I have tried out the following code snippet from Expert C++ Programming. g++ is giving compilation error. Is it simply a case of g++ not catching up to the C++17 syntax?
lib_test.cpp:39:15: error: expected unqualified-id before ‘[’ token
auto [iter, success] = m.try_emplace(b.country, b, 1);
^
I use -std=c++17 flag.
g++ (Ubuntu 6.4.0-17ubuntu1) 6.4.0 20180424
#include <iostream>
#include <functional>
#include <list>
#include <map>
using namespace std;
struct billionaire {
string name;
double dollars;
string country;
};
void efficient_map_test()
{
list<billionaire> billionares {
{"Bill Gates", 86.0, "USA"},
{"Warren Buffet", 75.6, "USA"},
{"Jeff Bezos", 72.8, "USA"},
{"Amnancio Ortega", 71.3, "Spain"},
{"Mark Zuckerberg", 56.0, "USA"},
{"Carlos Slim", 54.5, "Mexico"},
{"Bernard Arnualt", 41.5, "France"},
{"Liliane Bettencourt", 39.5, "France"},
{"Wang Jianlin", 31.3, "China"},
{"Li Ka-shing", 31.2, "Hong Kong"}
};
map<string, pair<const billionaire, size_t>> m;
for (const auto &b: billionares) {
auto [iter, success] = m.try_emplace(b.country, b, 1);
if (!success) {
iter->second.second += 1;
}
}
for (const auto &[key, value]: m) {
const auto &[b, count ] = value;
cout << b.country << " : " << count
<< "billionaires.
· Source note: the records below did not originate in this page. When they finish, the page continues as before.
(** The steps of [add_message]; a send never finds the receiver gone. *)
Inductive am_moves (t : nat) (m : ChatMessage) (w : ChatWorld) :
    AddMessage → option AddMessage → ChatWorld → Prop :=
  | am_push : am_moves t m w AmPush (Some AmRead)
      (set_state (set_messages (λ ms, ms ++ [m])) w)
  | am_read order : order ≡ₚ map_to_list (subscribers (cw_state w)) →
      am_moves t m w AmRead (Some (AmSend order)) (set_state (set_guards (λ g, {[t]} ∪ g)) w)
  | am_end : am_moves t m w (AmSend []) None (set_state (set_guards (λ g, g ∖ {[t]})) w)
  | am_send id i todo s rx : cw_subs w !! i = Some s → sub_id s = id →
      subscribers (cw_state w) !! id = Some i →
      cw_tasks w !! i = Some (TSubscribe SubDone) →
      queued rx = queued (sub_rx s) ++ [m] → length (queued (sub_rx s)) < capacity (sub_rx s) →
      capacity rx = capacity (sub_rx s) →
      rx_closed rx = false → rx_closed (sub_rx s) = false →
      am_moves t m w (AmSend ((id, i) :: todo)) (Some (AmSend todo)) (set_sub i (with_rx rx s) w).

Lemma add_message_moves w t k m am order next w' :
  chat_inv w → cw_tasks w !! t = Some k → task_am k = Some (m, am) →
  add_message_step t m order am w = Some (next, w') → am_moves t m w am next w'.
Proof.
  intros Hinv Hk Ham Hs. destruct am as [| |[|[id i] todo]]; simpl in Hs.
  - injection Hs as <- <-. constructor.
  - destruct (decide _) as [Hp|]; [|done]. injection Hs as <- <-. by constructor.
  - injection Hs as <- <-. constructor.
  - destruct (todo_live w t k id i todo Hinv Hk) as (s & Hsub & Hid & Hmap & Hd & Hc).
    { unfold task_todo. by rewrite Ham. }
    rewrite Hsub in Hs. simpl in Hs.
    destruct (try_send m (sub_rx s)) as [o rx] eqn:Hts.
    apply try_send_inv in Hts as [Ho Hcap]. destruct o; [|done|destruct Ho; congruence].
    injection Hs as <- <-. destruct Ho as (Hq & Hl & _ & Hrx).
    rewrite Hq, length_app in Hl. simpl in Hl.
    econstructor; eauto. lia.
Qed.

Lemma am_moves_tasks t m w am next w' : am_moves t m w am next w' → cw_tasks w' = cw_tasks w.
Proof. by destruct 1. Qed.

Lemma add_message_inv w t k k' m am next w' :
  chat_inv w → cw_tasks w !! t = Some k → task_am k = Some (m, am) →
  am_moves t m w am next w' → task_am k' = pair m <$> next → is_subscribe k' = false →
  chat_inv (set_task t k' w').
Proof.
  intros Hinv Hk Ham Hm Hnext Hk'. pose proof (task_am_subscribe _ _ Ham) as Hnk.
  assert (Hnk0 : ∀ k0, cw_tasks w !! t = Some k0 → is_subscribe k0 = false) by congruence.
  assert (Htodo : task_todo k = match am with AmSend todo => Some todo | _ => None end).
  { unfold task_todo. by rewrite Ham. }
  assert (Htodo' : task_todo k' = match next with Some (AmSend todo) => Some todo | _ => None end).
  { unfold task_todo. rewrite Hnext. by destruct next. }
  destruct Hm as [|order Hp| |id i todo s rx Hsub Hid Hmap Hd Hq Hl Hcap Hrx Hrx0];
    simpl in Htodo, Htodo'; unfold set_task, set_state; simpl.
  - apply chat_inv_set_task; simpl; rewrite ?Htodo'; try done. by erewrite no_guard.
  - apply chat_inv_set_task; simpl; rewrite ?Htodo'; try done.
    intros ? [= <-]. split.
    + rewrite (fmap_Permutation snd _ _ Hp). apply NoDup_fmap_2_strong; [|apply NoDup_map_to_list].
      intros [id i] [id' i'] Hin Hin' E. simpl in E. subst i'.
      apply elem_of_map_to_list in Hin as Hin%(ci_map _ Hinv).
      apply elem_of_map_to_list in Hin' as Hin'%(ci_map _ Hinv).
      destruct Hin as (s & Hs & <- & _), Hin' as (s' & Hs' & <- & _). by simplify_eq.
    + intros [id i]. rewrite Hp, elem_of_map_to_list. done.
  - apply chat_inv_set_task; simpl; rewrite ?Htodo'; done.
  - assert (Hinv1 : chat_inv (set_sub i (with_rx rx s) w)).
    { eapply chat_inv_set_sub; [done..|]. destruct (ci_subs _ Hinv _ _ Hsub) as (H1 & H2 & H3).
      rewrite Hd in H3. split_and!; simpl; rewrite ?Hd; [|done..]. rewrite Hrx, <-H1, Hrx0. done. }
    destruct (ci_todo _ Hinv _ _ _ Hk Htodo) as [Hnd Hin]. apply NoDup_cons in Hnd as [_ Hnd].
    apply (chat_inv_set_task (set_sub i (with_rx rx s) w)); simpl; rewrite ?Htodo'; try done.
    + symmetry. by eapply guard_of.
    + intros ? [= <-]. split; [done|]. intros p Hp. apply Hin. set_solver.
Qed.
End Invariant.

(** ** The moves of the server

    What a step does, with the guards it passed: every later argument is by
    cases on these. *)

Section Moves.
Context `{!Mpsc, !MpscLaws}.

(** Where a task goes on when [add_message] moves to [next]. *)
Definition am_next (k : Task) (next : option AddMessage) : Task :=
  match k with
  | TSend m _ => TSend m (match next with Some am => SendAdd am | None => SendCount end)
  | TStream s =>
      match str_pc s with
      | StAdd m _ =>
          TStream (with_pc match next with Some am => StAdd m am | None => StReply m end s)
      | _ => k
      end
  | TSubscribe _ => k
  end.

(** What a stream does on its own. *)
Inductive stream_moves (st : ChatState) (s : Stream) : Stream → Prop :=
  | sm_input inp : str_pc s = StNext → stream_moves st s (stream_input inp s)
  | sm_reply m hash now : str_pc s = StReply m →
      stream_moves st s (with_pc (StSend (Ok (MkChatStreamResponse (Some
        (stream_reply st (new_v4 hash) now m)))) false) s)
  | sm_send r last out : str_pc s = StSend r last → rx_closed (str_out s) = false →
      queued out = queued (str_out s) ++ [r] → rx_closed out = false →
      stream_moves st s (with_pc (if last then StDone else StNext) (with_str_out out s))
  | sm_closed r last : str_pc s = StSend r last → rx_closed (str_out s) = true →
      stream_moves st s (with_pc StDone s)
  | sm_take r out : queued (str_out s) = r :: queued out →
      rx_closed (str_out s) = false → rx_closed out = false →
      stream_moves st s (MkStream (str_in s) out (str_pc s) (str_received s ++ [r]))
  | sm_leave out : queued out = queued (str_out s) → rx_closed out = true →
      stream_moves st s (with_str_out out s).

(** What a subscription does on its own. *)
Inductive sub_moves (w : ChatWorld) (i : nat) (s : Subscription) : Subscription → Prop :=
  | sv_recv m rx : sub_fwd s = FwdRecv → queued (sub_rx s) = m :: queued rx →
      capacity rx = capacity (sub_rx s) → rx_closed rx = rx_closed (sub_rx s) →
      sub_moves w i s (with_fwd (FwdSend (MkSubscribeMessagesResponse (Some m))) (with_rx rx s))
  | sv_end : sub_fwd s = FwdRecv → queued (sub_rx s) = [] → tx_alive i w = false →
      sub_moves w i s (with_fwd FwdRemove s)
  | sv_send r out : sub_fwd s = FwdSend r → rx_closed (sub_out s) = false →
      queued out = queued (sub_out s) ++ [r] → rx_closed out = false →
      sub_moves w i s (with_fwd FwdRecv (with_out out s))
  | sv_closed r : sub_fwd s = FwdSend r → rx_closed (sub_out s) = true →
      sub_moves w i s (with_fwd FwdRemove s)
  | sv_take r out : cw_tasks w !! i = Some (TSubscribe SubDone) →
      queued (sub_out s) = r :: queued out →
      rx_closed (sub_out s) = false → rx_closed out = false →
      sub_moves w i s (MkSubscription (sub_id s) (sub_rx s) out (sub_fwd s) (sub_received s ++ [r]))
  | sv_leave out : cw_tasks w !! i = Some (TSubscribe SubDone) →
      queued out = queued (sub_out s) → rx_closed out = true →
      sub_moves w i s (with_out out s).

(** What a move is to the outside: a subscription with its id, a [shutdown]
    call, or neither. *)
Inductive ChatEvent := Subscribed (id : string) | ShutdownCalled | Internal.
#[export] Instance ChatEvent_eq_dec : EqDecision ChatEvent.
Proof. solve_decision. Defined.

Inductive moves (w : ChatWorld) : ChatEvent → ChatWorld → Prop :=
  | mv_send t m : cw_tasks w !! t = None → sender_id m = node_id (cw_state w) →
      moves w Internal (set_task t (TSend m (SendAdd AmPush)) w)
  | mv_subscribe t id rx out : cw_tasks w !! t = None →
      (∀ i s, cw_subs w !! i = Some s → sub_id s ≠ id) →
      queued rx = [] → capacity rx = 100 → rx_closed rx = false →
      queued out = [] → rx_closed out = false →
      moves w (Subscribed id) (set_task t (TSubscribe SubInsert)
                 (set_sub t (MkSubscription id rx out FwdRecv []) w))
  | mv_stream t out : cw_tasks w !! t = None → queued out = [] → rx_closed out = false →
      moves w Internal (set_task t (TStream (MkStream [] out StNext [])) w)
  | mv_add t k m am next w' : cw_tasks w !! t = Some k → task_am k = Some (m, am) →
      am_moves t m w am next w' → moves w Internal (set_task t (am_next k next) w')
  | mv_count t m : cw_tasks w !! t = Some (TSend m SendCount) →
      moves w Internal (set_task t (TSend m (SendDone (MkSendMessageResponse true "" (msg_id m))))
                 (set_state count_request w))
  | mv_insert t s : cw_tasks w !! t = Some (TSubscribe SubInsert) → cw_subs w !! t = Some s →
      read_guards (cw_state w) = ∅ →
      moves w Internal (set_task t (TSubscribe SubDone)
                 (set_state (set_subscribers (insert (sub_id s) t)) w))
  | mv_stream_move t s s' : cw_tasks w !! t = Some (TStream s) →
      stream_moves (cw_state w) s s' → moves w Internal (set_task t (TStream s') w)
  | mv_sub_move i s s' : cw_subs w !! i = Some s → sub_moves w i s s' →
      moves w Internal (set_sub i s' w)
  | mv_remove i s rx : cw_subs w !! i = Some s → sub_fwd s = FwdRemove →
      read_guards (cw_state w) = ∅ →
      queued rx = queued (sub_rx s) → rx_closed rx = true →
      moves w Internal (set_sub i (with_fwd FwdDone (with_rx rx s))
                 (set_state (set_subscribers (delete (sub_id s))) w))
  | mv_cancel_add t m am : cw_tasks w !! t = Some (TSend m (SendAdd am)) →
      moves w Internal (set_task t (TSend m (SendCancelled (Some am)))
                      (set_state (set_guards (λ g, g ∖ {[t]})) w))
  | mv_cancel_count t m : cw_tasks w !! t = Some (TSend m SendCount) →
      moves w Internal (set_task t (TSend m (SendCancelled None)) w)
  | mv_cancel_subscribe t s out : cw_tasks w !! t = Some (TSubscribe SubInsert) →
      cw_subs w !! t = Some s → queued out = queued (sub_out s) → rx_closed out = true →
      moves w Internal (set_task t (TSubscribe SubCancelled) (set_sub t (with_out out s) w))
  | mv_shutdown : moves w ShutdownCalled (set_state send_shutdown w).

Definition event_of (l : ChatLabel) : ChatEvent :=
  match l with
  | ChatSubscribe _ hash => Subscribed (new_v4 hash)
  | NodeShutdown => ShutdownCalled
  | _ => Internal
  end.

Lemma mpsc_channel_new {A} n (c : chan A) :
  0 < n → mpsc_channel n = Some c → queued c = [] ∧ capacity c = n ∧ rx_closed c = false.
Proof.
  intros Hn Hc. destruct (mpsc_channel_pos A n Hn) as (c' & Hc' & ?).
  rewrite Hc in Hc'. by injection Hc' as ->.
Qed.

(** [recv] takes the oldest message. *)
Lemma recv_Some {A} (c : chan A) x c' :
  recv c = Some (x, c') → queued c = x :: queued c' ∧ capacity c' = capacity c ∧
    rx_closed c' = rx_closed c.
Proof.
  intros Hr. destruct (queued c) as [|y q] eqn:Hq; [by rewrite recv_empty in Hr|].
  destruct (recv_cons _ _ _ _ Hq) as (c1 & Hr' & Hq' & Hc & Hx).
  rewrite Hr in Hr'. injection Hr' as <- <-. by rewrite Hq', Hc, Hx.
Qed.

Lemma stream_step_moves w t order hash now s w' :
  chat_inv w → cw_tasks w !! t = Some (TStream s) →
  stream_step t order hash now s w = Some w' → moves w Internal w'.
Proof.
  intros Hinv Ht Hs. unfold stream_step in Hs. destruct (str_pc s) as [|m am|m|r last|] eqn:Epc;
    [done| | | |done].
  - apply bind_Some in Hs as ([next w1] & Ha & [= <-]).
    assert (task_am (TStream s) = Some (m, am)) as Ham by (simpl; by rewrite Epc).
    eapply add_message_moves in Ha; [|done..].
    pose proof (mv_add _ _ _ _ _ _ _ Ht Ham Ha) as Hm. simpl in Hm. rewrite Epc in Hm. done.
  - injection Hs as <-. eapply mv_stream_move; [done|]. by constructor.
  - destruct (try_send r (str_out s)) as [o out] eqn:E. apply try_send_inv in E as [Ho Hcap].
    destruct o; [|done|]; injection Hs as <-; (eapply mv_stream_move; [done|]).
    + destruct Ho as (? & ? & ? & ?). by eapply sm_send.
    + destruct Ho as [-> ?]. by eapply sm_closed.
Qed.

Lemma forward_step_moves w i w' : forward_step i w = Some w' → moves w Internal w'.
Proof.
  unfold forward_step. intros (s & Hs & Hf)%bind_Some.
  destruct (sub_fwd s) as [|r| |] eqn:Ef; [| | |done].
  - destruct (recv (sub_rx s)) as [[m rx]|] eqn:Er.
    + injection Hf as <-. apply recv_Some in Er as (? & ? & ?).
      eapply mv_sub_move; [done|]. by eapply sv_recv.
    + destruct (tx_alive i w) eqn:Ea; [done|]. injection Hf as <-.
      eapply mv_sub_move; [done|]. apply sv_end; [done| |done].
      destruct (queued (sub_rx s)) as [|x q] eqn:Eq; [done|].
      destruct (recv_cons _ _ _ _ Eq) as (? & ? & _). congruence.
  - destruct (try_send r (sub_out s)) as [o out] eqn:E. apply try_send_inv in E as [Ho Hcap].
    destruct o; [|done|]; injection Hf as <-; (eapply mv_sub_move; [done|]).
    + destruct Ho as (? & ? & ? & ?). by eapply sv_send.
    + destruct Ho as [-> ?]. by eapply sv_closed.
  - apply bind_Some in Hf as (w1 & Hr & [= <-]). unfold remove_subscriber in Hr.
    destruct (decide _) as [Hg|]; [|done]. injection Hr as <-.
    destruct (close_rx_spec _ (sub_rx s)) as (Hc & Hq & _). by eapply mv_remove.
Qed.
Richest is "
<< b.name << " with " << b.dollars
<< " B$n";
}
}
int main()
{
return 0;
}
Edit: 1. -std=C++17 -> -std=c++17
2. Added empty main to make it copy/paste ready
You simply have the compilation flag wrong. it's a lower case c:
g++ -std=c++17 -o main main.cpp
And not capital C like you wrote in the question (-std=C++17).
Oh and please add an empty main function so that your code is copy-paste ready.